Regular maintenance and wheel alignments can help, as will switching off the engine rather than idling for more than 30 seconds, he says.
“If you’re in the position to be looking for a new car, check the Vehicle Emissions and Energy Economy Label to find the most efficient car in your range and consider an EV – they’re significantly cheaper to run and maintain than petrol or diesel cars, so you could make petrol price anxiety a thing of the past.”
In reality, there isn’t a single figure for fuel price-elasticity in any economy, or for any individual.
Motorists who have no choice but to drive a long distance to work may be most likely to feel disempowered, and the degree to which people can change their behaviour depends on how much time they have to do so.
Some motorists may find it hard to immediately cut their consumption but over time opt for EVs or smaller and more efficient cars if they find themselves forking out at the pump, for example.
Although it’s a bit dated, a working paper produced by the OECD in 2012 estimated that in Belgium, a 10% price rise would cause consumption to fall by about 1.8% in the short-run but 2.3% over the medium term.
A study conducted for the NZTA by consultant Booz Allen Hamilton, going way back to 2007, suggests New Zealand is in the same ballpark.
It estimated a $10 petrol price rise would cut consumption here by 1.5% within a year and by 2% after two years.

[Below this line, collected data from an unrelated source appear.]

Lemma trainEnergy_paths fs nq ns bi st tn cb out :
  trainEnergy fs nq ns bi st tn cb = Ok out →
  figure out = "Data/Energy/Q" +:+ str_int nq +:+ "/Trial" +:+ format_trial tn ∧
  resultsfile out
    = "Data/Energy/Q" +:+ str_int nq +:+ "/Trial" +:+ format_trial tn +:+ ".txt".
Proof.
  rewrite trainEnergy_unfold.
  destruct (read_H fs nq) as [H|]; simpl; [|done].
  destruct (listdir fs _) as [listing|]; simpl; [|done].
  destruct (if is_Next tn then _ else _) as [trial|]; simpl; [|done].
  destruct (mapM (relative_error H) _) as [rel|]; simpl; [|done].
  destruct (mapM _ (seq 0 _)) as [rows|]; simpl; [|done].
  by intros [= <-].
Qed.

Lemma sep_unique c (a b r r' : string) :
  contains c a = false → contains c b = false →
  a +:+ String c r = b +:+ String c r' → a = b ∧ r = r'.
Proof.
  revert b. induction a as [|x a IH]; intros [|y b]; rewrite ?append_nil_l, ?append_cons;
    cbn [contains]; intros Ha Hb Heq.
  - by injection Heq as ->.
  - injection Heq as <- _. by rewrite Ascii.eqb_refl in Hb.
  - injection Heq as -> _. by rewrite Ascii.eqb_refl in Ha.
  - injection Heq as -> Heq. apply orb_false_iff in Ha as [_ Ha], Hb as [_ Hb].
    destruct (IH b Ha Hb Heq) as [-> ->]. done.
Qed.

Lemma trial_path_inj (nq nq' i j : Z) :
  Analysis.trial_path nq i = Analysis.trial_path nq' j → nq = nq' ∧ i = j.
Proof.
  unfold Analysis.trial_path. intros Heq. apply String.app_inj in Heq.
  change ("/Trial" +:+ ?x) with (String "/" ("Trial" +:+ x)) in Heq.
  apply (sep_unique "/") in Heq as [Hnq Heq].
  2,3: apply contains_str_int; [by apply digit_char_not; vm_compute; lia | done..].
  apply String.app_inj in Heq.
  change (?x +:+ ".txt") with (x +:+ String "." "txt") in Heq.
  apply (sep_unique ".") in Heq as [Hi _].
  2,3: apply contains_str_int; [by apply digit_char_not; vm_compute; lia | done..].
  split; by apply (inj pretty).
Qed.
(** The transmit side of a call that passes the checks, finds a device
    and a neighbor and gets a callback: it fails and has written nothing,
    or it returns the length and has built the packet once. *)
Lemma icmpv6_sendto_transmit (env : environment) (w : world)
    (psock : socket) (buf : list Z) (len flags : Z) (to : list Z)
    (tolen : Z) (dev : Z) :
  (len <? ICMPv6_HDRLEN cfg) || (tolen <? SIZEOF_SOCKADDR_IN6 cfg) = false ->
  env_route env = Some dev ->
  CONFIG_NET_ICMPv6_NEIGHBOR cfg && (env_neighbor env <? 0) = false ->
  env_alloc env = true ->
  let w1 := session_reconcile w buf dev in
  let w3 := sendto_registered cfg
              (set_pstate w1 (initial_state w1 psock buf len to)) buf dev in
  let res := icmpv6_sendto cfg env w psock buf len flags to tolen in
  (fst res < 0
   /\ (fst res = - ETIMEDOUT ->
       CONFIG_NET_SOCKOPTS cfg = true /\ s_sndtimeo psock <> 0)
   /\ dev_kept (w_dev w) (w_dev (snd res))
   /\ w_stats (snd res) = w_stats w)
  \/ (fst res = len
      /\ d_buf (w_dev (snd res)) = d_buf (w_dev (sendto_request cfg w3))
      /\ d_len (w_dev (snd res)) = to_u16 (IPv6_HDRLEN + to_u16 len)
      /\ d_flags (w_dev (snd res)) = IFF_SET_IPv6 cfg (d_flags (w_dev w))
      /\ d_llhdrlen (w_dev (snd res)) = d_llhdrlen (w_dev w)
      /\ w_stats (snd res) = count_sent cfg (w_stats w)).
Proof.
  intros Hval Hroute Hnb Halloc w1 w3 res. subst res.
  unfold icmpv6_sendto. rewrite Hval, Hroute. fold w1. rewrite Hnb, Halloc.
  cbv zeta. fold w3.
  destruct (sendto_registered_frame w psock buf len to dev)
    as (Hd3 & Hs3 & Hp3).
  fold w1 in Hd3, Hs3, Hp3. fold w3 in Hd3, Hs3, Hp3.
  destruct (wait_frame w3 (env_polls env)) as (Hdf & Hsf & Hrf).
  set (wf := icmpv6_callback_free (net_lockedwait cfg w3 (env_polls env)))
    in *.
  assert (Hst : snd_sock (w_pstate w3) = Some psock
                /\ snd_buflen (w_pstate w3) = to_u16 len
                /\ snd_result (w_pstate w3) = - EINTR).
  { rewrite Hp3. repeat split. }
  destruct Hst as (Hsock & Hlen & Hres).
  destruct (poll_cycles_phase cfg (env_polls env) w3)
    as [Hp Hd Hs | r Hp Hr Hd Hs | Hp Hb Hn Hf Hl Hs].
  - left. rewrite Hrf, Hp, Hres.
    change ((- EINTR) <? 0) with true. cbv iota.
    destruct (errout_frame wf (- EINTR)) as (E1 & E2 & E3).
    rewrite E1, E2, E3, Hdf, Hsf, Hs, Hs3, <- Hd3.
    split; [reflexivity|]. split; [discriminate|]. split; [exact Hd|].
    reflexivity.
  - left. rewrite Hrf, Hp.
    change (snd_result (resolved_state (w_pstate w3) r)) with r.
    assert (Hneg : (r <? 0) = true).
    { destruct Hr as [-> | [-> _]]; reflexivity. }
    rewrite Hneg.
    destruct (errout_frame wf r) as (E1 & E2 & E3).
    rewrite E1, E2, E3, Hdf, Hsf, Hs, Hs3, <- Hd3.
    split; [apply Z.ltb_lt; exact Hneg|]. split; [|split; [exact Hd|]].
    + intros ->. destruct Hr as [E | (_ & Hopt & ps & Hps & Hnz)];
        [discriminate E|].
      rewrite Hsock in Hps. injection Hps as <-. auto.
    + reflexivity.
  - right. rewrite Hrf, Hp.
    change (snd_result (resolved_state (w_pstate w3) OKK) <? 0) with false. cbv iota. cbn [fst snd].
    rewrite Hdf, Hsf, Hb, Hn, Hf, Hl, Hs, Hlen, Hd3, Hs3. auto 7.
Qed.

It is not an impossible thing to measure, as there is plenty of data on fuel prices and sales volumes in different countries, stretching back decades, and plenty of ways to filter out the “noise” caused by changing rates of economic growth and the like that would otherwise mess with the calculations.
A more recent major study of the price elasticity of oil itself — based on data spanning from 1980 to 2021 in 21 OECD states and published in International Journal of Energy Economics and Policy in 2024 — indicates not much may have changed since the earlier research.
It put oil’s price elasticity in those countries at negative 0.179.
In other words, for every 10% increase in the price of a barrel of oil, demand dropped just under 1.8%, showing there is at least something fuel buyers, collectively, can do.
CORRECTION: An earlier version of this story misdescribed the impact of driving at 110kph on fuel consumption. Amended 11.29am, March 14, 2026.